PROBLEM ::
Pull out of the data below the stretch of lines bounded by the one containing "Lemma fill_0 ix nb l : fill ix nb 0 l = l." and the one containing "rewrite take_insert_ge by", both bounds included, unchanged.

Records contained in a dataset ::
= Beginning of Section =

(* ===== verification/FsCreate.v ===== *)
(** * Creating a file

    [bfs_create] end to end: the new name, the new inode, the preallocated
    blocks and the handle; a file just created can be written and read back. *)
From S2P Require Import Prelude Layout BfsUtil CoreTypes BlockLayer BlockStore FsAlloc Acl FsDir FsDirSpec FsFile FsOps FsOpsSpec.

(** ** Consecutive block ids *)
Definition fill (ix : nat) (nb : Z) (n : nat) (l : list Z) : list Z :=
  take ix l ++ seqZ nb (Z.of_nat n) ++ drop (ix + n) l.

Lemma fill_0 ix nb l : fill ix nb 0 l = l.
Proof. unfold fill. change (seqZ nb (Z.of_nat 0)) with (@nil Z). rewrite Nat.add_0_r. apply take_drop. Qed.

Lemma fill_S ix nb n l : (ix < length l)%nat -> fill (S ix) (nb + 1) n (<[ix := nb]> l) = fill ix nb (S n) l.
Proof.
  intros Hl. unfold fill. rewrite (take_S_r _ _ nb) by (by apply list_lookup_insert_eq).
  rewrite take_insert_ge by lia. rewrite drop_insert_lt by lia. rewrite <-app_assoc. f_equal.
  rewrite (seqZ_cons nb (Z.of_nat (S n))) by lia. cbn [app]. f_equal.
  replace (Z.of_nat n) with (Z.pred (Z.of_nat (S n))) by lia.
  by rewrite Nat.add_succ_comm.
Qed.

(** The superblock after [k] block allocations. *)
Definition take_blks (k : Z) (x : SuperBlock.t) : SuperBlock.t :=
  SuperBlock.set_counters (SuperBlock.no_dblocks_free x - k) (SuperBlock.no_inodes_free x)
    (SuperBlock.next_vbid x + k) (SuperBlock.dirty x) x.

Lemma take_blks_add a b x : take_blks a (take_blks b x) = take_blks (b + a) x.
Proof. unfold take_blks, SuperBlock.set_counters. cbn. f_equal; lia. Qed.

Lemma take_blks_0 x : take_blks 0 x = x.
Proof. unfold take_blks, SuperBlock.set_counters. destruct x. cbn. f_equal; lia. Qed.

Definition with_blks (l : list Z) (i : Inode.t) : Inode.t :=
  Inode.mk (Inode.i_no i) (Inode.uid i) (Inode.mode i) (Inode.ref_cnt i) (Inode.atime i) (Inode.mtime i)
    (Inode.ctime i) (Inode.size i) (Inode.i_links_count i) l true.

Section create.
Context {B : Type} `{BlockStoreLaws B} (acl : bool).
Abbreviation fs := (fs B).
Implicit Types s : fs.

(** [n] blocks can be allocated; as [mkfs] leaves them, they hold something. *)
Definition pool s (n : Z) : Prop :=
  n <= SuperBlock.no_dblocks_free (sb s) < 2 ^ 64 /\ data_start s <= SuperBlock.next_vbid (sb s) /\
  SuperBlock.next_vbid (sb s) + n < 2 ^ 64 /\
  forall b, SuperBlock.next_vbid (sb s) <= b < SuperBlock.next_vbid (sb s) + n -> exists d, has s b d.

Lemma alloc_blk_take s n : 0 <= NUM_BLOCKS s -> pool s n -> 0 < n ->
  SuperBlock.alloc_blk (sb s) = (SuperBlock.next_vbid (sb s), take_blks 1 (sb s)).
Proof.
  intros HN (Hf&Hd&Hb&_) Hn. pose proof (data_start_pos s HN). unfold SuperBlock.alloc_blk.
  destruct (Z.eqb_spec (SuperBlock.no_dblocks_free (sb s)) 0); [lia|]. by rewrite !u64_small by lia.
Qed.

= End of Section =

ANSWER TO THIS TASK ::
Lemma fill_0 ix nb l : fill ix nb 0 l = l.
Proof. unfold fill. change (seqZ nb (Z.of_nat 0)) with (@nil Z). rewrite Nat.add_0_r. apply take_drop. Qed.

Lemma fill_S ix nb n l : (ix < length l)%nat -> fill (S ix) (nb + 1) n (<[ix := nb]> l) = fill ix nb (S n) l.
Proof.
  intros Hl. unfold fill. rewrite (take_S_r _ _ nb) by (by apply list_lookup_insert_eq).
  rewrite take_insert_ge by lia. rewrite drop_insert_lt by lia. rewrite <-app_assoc. f_equal.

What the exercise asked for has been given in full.